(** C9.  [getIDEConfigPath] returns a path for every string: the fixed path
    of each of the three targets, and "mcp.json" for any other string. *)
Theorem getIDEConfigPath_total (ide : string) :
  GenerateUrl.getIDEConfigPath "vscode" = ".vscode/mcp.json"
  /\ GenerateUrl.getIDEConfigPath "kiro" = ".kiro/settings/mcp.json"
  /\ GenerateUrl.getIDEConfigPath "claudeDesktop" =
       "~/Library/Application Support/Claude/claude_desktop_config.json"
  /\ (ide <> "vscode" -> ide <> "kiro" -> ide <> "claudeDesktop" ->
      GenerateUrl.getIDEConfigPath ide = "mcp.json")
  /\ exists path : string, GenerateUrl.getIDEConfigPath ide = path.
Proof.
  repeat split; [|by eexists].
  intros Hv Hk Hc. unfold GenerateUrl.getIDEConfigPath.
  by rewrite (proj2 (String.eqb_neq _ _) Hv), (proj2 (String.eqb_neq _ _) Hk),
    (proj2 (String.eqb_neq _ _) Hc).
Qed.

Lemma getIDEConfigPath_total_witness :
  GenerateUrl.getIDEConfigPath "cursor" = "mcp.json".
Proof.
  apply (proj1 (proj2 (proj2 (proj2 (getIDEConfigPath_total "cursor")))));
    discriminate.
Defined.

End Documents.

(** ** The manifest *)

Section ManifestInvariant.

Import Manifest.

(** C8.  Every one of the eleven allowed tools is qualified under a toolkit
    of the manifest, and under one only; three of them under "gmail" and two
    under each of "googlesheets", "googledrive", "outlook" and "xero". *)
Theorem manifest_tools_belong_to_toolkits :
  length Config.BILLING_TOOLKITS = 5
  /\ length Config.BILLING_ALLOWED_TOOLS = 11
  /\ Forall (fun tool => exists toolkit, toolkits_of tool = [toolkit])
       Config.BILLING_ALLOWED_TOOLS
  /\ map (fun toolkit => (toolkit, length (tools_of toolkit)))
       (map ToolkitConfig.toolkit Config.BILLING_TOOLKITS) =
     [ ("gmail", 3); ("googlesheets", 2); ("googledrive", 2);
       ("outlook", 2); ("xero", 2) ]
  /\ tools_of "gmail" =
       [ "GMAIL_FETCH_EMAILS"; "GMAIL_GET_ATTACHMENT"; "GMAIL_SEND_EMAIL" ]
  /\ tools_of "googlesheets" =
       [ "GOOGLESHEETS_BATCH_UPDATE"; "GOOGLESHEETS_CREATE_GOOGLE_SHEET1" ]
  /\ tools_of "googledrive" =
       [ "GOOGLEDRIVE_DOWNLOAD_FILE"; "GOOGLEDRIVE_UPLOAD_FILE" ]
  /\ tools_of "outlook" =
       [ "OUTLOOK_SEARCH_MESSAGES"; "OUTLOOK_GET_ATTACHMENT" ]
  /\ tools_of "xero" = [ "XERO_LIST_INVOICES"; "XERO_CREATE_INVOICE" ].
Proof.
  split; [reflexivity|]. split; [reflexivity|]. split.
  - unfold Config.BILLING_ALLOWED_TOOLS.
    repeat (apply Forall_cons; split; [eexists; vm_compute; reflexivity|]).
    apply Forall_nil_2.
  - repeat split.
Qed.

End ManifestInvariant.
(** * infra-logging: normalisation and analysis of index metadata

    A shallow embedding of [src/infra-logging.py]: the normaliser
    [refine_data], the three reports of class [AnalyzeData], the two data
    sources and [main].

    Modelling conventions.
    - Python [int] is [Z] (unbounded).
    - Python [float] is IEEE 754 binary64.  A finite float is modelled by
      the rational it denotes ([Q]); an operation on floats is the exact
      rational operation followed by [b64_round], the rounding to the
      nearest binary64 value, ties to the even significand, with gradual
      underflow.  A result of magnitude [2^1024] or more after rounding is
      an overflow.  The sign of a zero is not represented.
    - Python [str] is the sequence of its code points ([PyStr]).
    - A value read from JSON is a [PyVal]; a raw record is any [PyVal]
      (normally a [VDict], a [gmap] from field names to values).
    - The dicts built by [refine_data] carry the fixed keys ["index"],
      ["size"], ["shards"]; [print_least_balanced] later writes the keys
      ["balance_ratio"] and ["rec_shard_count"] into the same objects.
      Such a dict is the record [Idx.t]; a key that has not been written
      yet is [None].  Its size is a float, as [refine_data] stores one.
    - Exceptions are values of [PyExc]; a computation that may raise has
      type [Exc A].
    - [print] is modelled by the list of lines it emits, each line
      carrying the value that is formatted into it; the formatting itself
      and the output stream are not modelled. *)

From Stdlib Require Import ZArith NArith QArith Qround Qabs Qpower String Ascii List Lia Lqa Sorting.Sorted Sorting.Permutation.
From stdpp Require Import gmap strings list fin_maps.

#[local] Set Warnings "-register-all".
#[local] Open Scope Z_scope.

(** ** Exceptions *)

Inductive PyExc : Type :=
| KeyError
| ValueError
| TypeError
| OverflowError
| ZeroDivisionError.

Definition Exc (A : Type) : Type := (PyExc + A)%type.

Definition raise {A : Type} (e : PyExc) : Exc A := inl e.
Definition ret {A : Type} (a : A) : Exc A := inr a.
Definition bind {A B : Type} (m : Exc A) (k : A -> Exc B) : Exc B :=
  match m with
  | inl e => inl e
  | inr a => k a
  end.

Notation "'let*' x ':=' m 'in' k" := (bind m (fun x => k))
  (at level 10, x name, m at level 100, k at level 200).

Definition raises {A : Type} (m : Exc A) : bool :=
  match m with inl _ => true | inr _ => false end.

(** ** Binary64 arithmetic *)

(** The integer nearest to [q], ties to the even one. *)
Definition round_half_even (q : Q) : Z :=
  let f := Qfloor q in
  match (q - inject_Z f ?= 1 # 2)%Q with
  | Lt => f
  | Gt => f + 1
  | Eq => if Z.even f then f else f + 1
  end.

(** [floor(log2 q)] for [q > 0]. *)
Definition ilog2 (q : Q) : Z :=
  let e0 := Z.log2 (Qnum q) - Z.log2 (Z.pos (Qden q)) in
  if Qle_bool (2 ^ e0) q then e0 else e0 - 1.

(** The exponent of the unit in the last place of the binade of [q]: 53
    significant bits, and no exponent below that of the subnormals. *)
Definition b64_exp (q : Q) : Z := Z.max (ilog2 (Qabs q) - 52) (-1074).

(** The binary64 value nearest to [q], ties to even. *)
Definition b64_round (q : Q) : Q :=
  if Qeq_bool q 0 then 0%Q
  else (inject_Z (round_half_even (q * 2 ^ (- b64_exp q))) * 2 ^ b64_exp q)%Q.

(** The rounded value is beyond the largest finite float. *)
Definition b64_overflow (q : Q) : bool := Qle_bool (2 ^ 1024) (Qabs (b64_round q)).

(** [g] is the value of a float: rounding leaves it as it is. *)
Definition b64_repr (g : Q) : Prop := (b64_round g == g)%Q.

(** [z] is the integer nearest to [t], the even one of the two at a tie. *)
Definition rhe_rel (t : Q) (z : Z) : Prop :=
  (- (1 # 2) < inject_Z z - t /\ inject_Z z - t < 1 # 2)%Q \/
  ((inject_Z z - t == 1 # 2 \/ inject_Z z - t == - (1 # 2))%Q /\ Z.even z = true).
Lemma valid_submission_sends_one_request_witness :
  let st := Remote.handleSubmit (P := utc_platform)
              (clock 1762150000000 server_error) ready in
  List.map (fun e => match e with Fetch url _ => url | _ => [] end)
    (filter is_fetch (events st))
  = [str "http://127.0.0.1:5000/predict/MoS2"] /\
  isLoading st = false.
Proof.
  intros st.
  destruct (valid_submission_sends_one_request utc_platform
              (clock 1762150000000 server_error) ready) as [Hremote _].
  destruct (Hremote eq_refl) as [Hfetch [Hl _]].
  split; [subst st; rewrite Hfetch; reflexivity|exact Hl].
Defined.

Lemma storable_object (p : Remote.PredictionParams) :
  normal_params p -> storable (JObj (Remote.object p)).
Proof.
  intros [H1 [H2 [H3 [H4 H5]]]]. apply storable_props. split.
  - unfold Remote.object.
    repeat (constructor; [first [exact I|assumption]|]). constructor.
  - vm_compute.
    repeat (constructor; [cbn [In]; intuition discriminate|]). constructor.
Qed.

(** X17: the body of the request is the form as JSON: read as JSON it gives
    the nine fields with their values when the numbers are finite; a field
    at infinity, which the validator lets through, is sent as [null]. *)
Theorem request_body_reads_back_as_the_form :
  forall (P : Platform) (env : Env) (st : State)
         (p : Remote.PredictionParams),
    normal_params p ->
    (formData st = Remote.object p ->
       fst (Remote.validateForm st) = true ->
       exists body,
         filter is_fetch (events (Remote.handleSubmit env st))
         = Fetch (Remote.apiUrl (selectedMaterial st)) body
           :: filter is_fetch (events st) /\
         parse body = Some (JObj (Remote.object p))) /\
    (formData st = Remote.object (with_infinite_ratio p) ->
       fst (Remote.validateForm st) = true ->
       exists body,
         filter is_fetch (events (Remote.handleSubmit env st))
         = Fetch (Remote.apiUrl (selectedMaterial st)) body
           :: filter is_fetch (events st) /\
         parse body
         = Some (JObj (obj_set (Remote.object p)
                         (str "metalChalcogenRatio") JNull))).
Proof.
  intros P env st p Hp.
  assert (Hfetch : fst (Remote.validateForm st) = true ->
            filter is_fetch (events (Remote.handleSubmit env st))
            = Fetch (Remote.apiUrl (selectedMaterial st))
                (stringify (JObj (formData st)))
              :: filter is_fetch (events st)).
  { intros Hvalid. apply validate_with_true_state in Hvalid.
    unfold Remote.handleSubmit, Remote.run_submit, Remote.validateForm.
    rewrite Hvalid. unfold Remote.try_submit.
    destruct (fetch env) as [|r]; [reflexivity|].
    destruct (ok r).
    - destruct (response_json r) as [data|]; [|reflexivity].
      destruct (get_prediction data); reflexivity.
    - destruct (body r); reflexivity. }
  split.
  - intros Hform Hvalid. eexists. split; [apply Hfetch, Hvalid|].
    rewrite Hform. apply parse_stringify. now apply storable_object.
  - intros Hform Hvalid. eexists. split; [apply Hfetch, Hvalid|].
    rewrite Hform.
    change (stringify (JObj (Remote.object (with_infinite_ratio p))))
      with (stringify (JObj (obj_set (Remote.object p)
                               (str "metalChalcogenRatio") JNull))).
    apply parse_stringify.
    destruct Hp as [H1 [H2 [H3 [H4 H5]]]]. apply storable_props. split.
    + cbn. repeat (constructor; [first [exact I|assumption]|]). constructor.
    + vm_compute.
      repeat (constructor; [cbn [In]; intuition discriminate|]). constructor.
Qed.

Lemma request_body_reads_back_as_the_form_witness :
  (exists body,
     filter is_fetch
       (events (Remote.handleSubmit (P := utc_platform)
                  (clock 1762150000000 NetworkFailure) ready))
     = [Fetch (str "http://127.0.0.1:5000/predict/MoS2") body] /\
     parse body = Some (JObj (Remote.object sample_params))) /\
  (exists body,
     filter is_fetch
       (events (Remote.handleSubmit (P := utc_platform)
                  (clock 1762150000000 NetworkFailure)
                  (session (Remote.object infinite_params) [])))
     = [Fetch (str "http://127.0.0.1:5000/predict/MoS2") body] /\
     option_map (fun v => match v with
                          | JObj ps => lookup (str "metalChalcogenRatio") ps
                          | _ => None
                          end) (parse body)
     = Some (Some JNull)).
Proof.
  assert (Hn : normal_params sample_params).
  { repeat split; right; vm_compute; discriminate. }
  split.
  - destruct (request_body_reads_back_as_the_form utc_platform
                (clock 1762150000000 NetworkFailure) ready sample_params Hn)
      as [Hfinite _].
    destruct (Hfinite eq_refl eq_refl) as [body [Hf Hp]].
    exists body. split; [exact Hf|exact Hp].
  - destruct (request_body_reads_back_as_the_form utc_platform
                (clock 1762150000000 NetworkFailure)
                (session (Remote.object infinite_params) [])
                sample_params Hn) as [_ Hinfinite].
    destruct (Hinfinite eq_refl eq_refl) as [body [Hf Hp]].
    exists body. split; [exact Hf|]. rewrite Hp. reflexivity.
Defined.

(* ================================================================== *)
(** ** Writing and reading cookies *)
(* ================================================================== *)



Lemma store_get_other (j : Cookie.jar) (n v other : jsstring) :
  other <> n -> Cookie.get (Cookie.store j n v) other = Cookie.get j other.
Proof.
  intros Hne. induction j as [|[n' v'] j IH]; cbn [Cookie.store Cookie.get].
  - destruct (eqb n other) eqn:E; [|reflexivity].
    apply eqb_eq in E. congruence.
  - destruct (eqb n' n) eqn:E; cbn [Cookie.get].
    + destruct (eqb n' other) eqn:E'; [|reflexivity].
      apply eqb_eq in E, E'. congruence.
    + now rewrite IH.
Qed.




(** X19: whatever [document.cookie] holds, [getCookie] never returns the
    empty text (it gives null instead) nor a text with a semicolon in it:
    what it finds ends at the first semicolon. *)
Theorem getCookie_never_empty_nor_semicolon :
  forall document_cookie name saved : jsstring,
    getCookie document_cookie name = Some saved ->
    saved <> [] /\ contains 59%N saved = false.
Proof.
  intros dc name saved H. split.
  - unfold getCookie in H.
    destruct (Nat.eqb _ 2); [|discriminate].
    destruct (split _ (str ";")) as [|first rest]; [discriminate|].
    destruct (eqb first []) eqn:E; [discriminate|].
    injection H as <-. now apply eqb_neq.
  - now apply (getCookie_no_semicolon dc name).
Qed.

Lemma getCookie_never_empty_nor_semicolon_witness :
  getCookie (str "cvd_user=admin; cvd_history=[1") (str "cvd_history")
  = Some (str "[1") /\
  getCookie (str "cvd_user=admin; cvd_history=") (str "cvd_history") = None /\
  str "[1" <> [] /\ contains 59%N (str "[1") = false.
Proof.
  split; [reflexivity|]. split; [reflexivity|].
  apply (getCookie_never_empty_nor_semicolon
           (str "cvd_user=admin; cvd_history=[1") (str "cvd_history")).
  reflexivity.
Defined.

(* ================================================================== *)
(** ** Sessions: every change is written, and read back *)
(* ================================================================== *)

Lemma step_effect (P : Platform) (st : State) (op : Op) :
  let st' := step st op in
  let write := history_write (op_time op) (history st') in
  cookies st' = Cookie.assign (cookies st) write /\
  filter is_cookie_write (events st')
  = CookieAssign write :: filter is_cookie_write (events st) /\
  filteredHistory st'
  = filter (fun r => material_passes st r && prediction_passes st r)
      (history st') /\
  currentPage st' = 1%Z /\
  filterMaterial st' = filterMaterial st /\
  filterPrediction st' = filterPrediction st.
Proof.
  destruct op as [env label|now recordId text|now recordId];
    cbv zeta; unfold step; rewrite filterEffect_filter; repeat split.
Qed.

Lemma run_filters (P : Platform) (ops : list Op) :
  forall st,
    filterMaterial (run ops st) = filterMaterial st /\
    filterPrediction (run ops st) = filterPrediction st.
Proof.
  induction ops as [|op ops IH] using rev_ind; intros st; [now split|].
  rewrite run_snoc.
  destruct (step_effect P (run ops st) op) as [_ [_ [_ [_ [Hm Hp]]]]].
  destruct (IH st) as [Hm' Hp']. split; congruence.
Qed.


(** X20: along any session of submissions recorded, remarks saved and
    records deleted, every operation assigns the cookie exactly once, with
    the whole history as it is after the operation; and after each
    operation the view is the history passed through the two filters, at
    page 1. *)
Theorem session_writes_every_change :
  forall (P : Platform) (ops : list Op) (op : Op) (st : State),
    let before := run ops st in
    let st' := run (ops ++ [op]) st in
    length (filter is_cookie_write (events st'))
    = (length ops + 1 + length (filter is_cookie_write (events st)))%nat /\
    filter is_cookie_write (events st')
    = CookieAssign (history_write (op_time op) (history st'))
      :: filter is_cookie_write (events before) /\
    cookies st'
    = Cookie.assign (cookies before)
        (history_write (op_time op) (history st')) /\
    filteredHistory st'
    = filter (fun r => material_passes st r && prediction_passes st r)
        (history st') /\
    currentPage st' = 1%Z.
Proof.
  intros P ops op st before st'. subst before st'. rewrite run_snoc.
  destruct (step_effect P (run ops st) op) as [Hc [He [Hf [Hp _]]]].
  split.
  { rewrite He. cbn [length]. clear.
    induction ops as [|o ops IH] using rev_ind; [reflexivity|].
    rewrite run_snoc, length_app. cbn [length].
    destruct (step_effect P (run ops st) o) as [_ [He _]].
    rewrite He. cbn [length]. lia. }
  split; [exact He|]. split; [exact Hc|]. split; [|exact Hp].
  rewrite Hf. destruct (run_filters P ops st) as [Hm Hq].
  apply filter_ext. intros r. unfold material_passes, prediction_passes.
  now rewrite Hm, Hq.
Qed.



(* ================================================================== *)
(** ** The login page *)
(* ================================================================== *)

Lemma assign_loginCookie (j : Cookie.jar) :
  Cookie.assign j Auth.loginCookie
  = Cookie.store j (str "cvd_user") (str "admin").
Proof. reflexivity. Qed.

» **WHAT IS EXPECTED**: In the entries above, find the line with "currentPage st' = 1%Z /\" and the line with "length (filter is_cookie_write (events st'))", then set down exactly those two and every line between them, nothing else.

» **ANSWER TO THIS PROBLEM**:
  currentPage st' = 1%Z /\
  filterMaterial st' = filterMaterial st /\
  filterPrediction st' = filterPrediction st.
Proof.
  destruct op as [env label|now recordId text|now recordId];
    cbv zeta; unfold step; rewrite filterEffect_filter; repeat split.
Qed.

Lemma run_filters (P : Platform) (ops : list Op) :
  forall st,
    filterMaterial (run ops st) = filterMaterial st /\
    filterPrediction (run ops st) = filterPrediction st.
Proof.
  induction ops as [|op ops IH] using rev_ind; intros st; [now split|].
  rewrite run_snoc.
  destruct (step_effect P (run ops st) op) as [_ [_ [_ [_ [Hm Hp]]]]].
  destruct (IH st) as [Hm' Hp']. split; congruence.
Qed.


(** X20: along any session of submissions recorded, remarks saved and
    records deleted, every operation assigns the cookie exactly once, with
    the whole history as it is after the operation; and after each
    operation the view is the history passed through the two filters, at
    page 1. *)
Theorem session_writes_every_change :
  forall (P : Platform) (ops : list Op) (op : Op) (st : State),
    let before := run ops st in
    let st' := run (ops ++ [op]) st in
    length (filter is_cookie_write (events st'))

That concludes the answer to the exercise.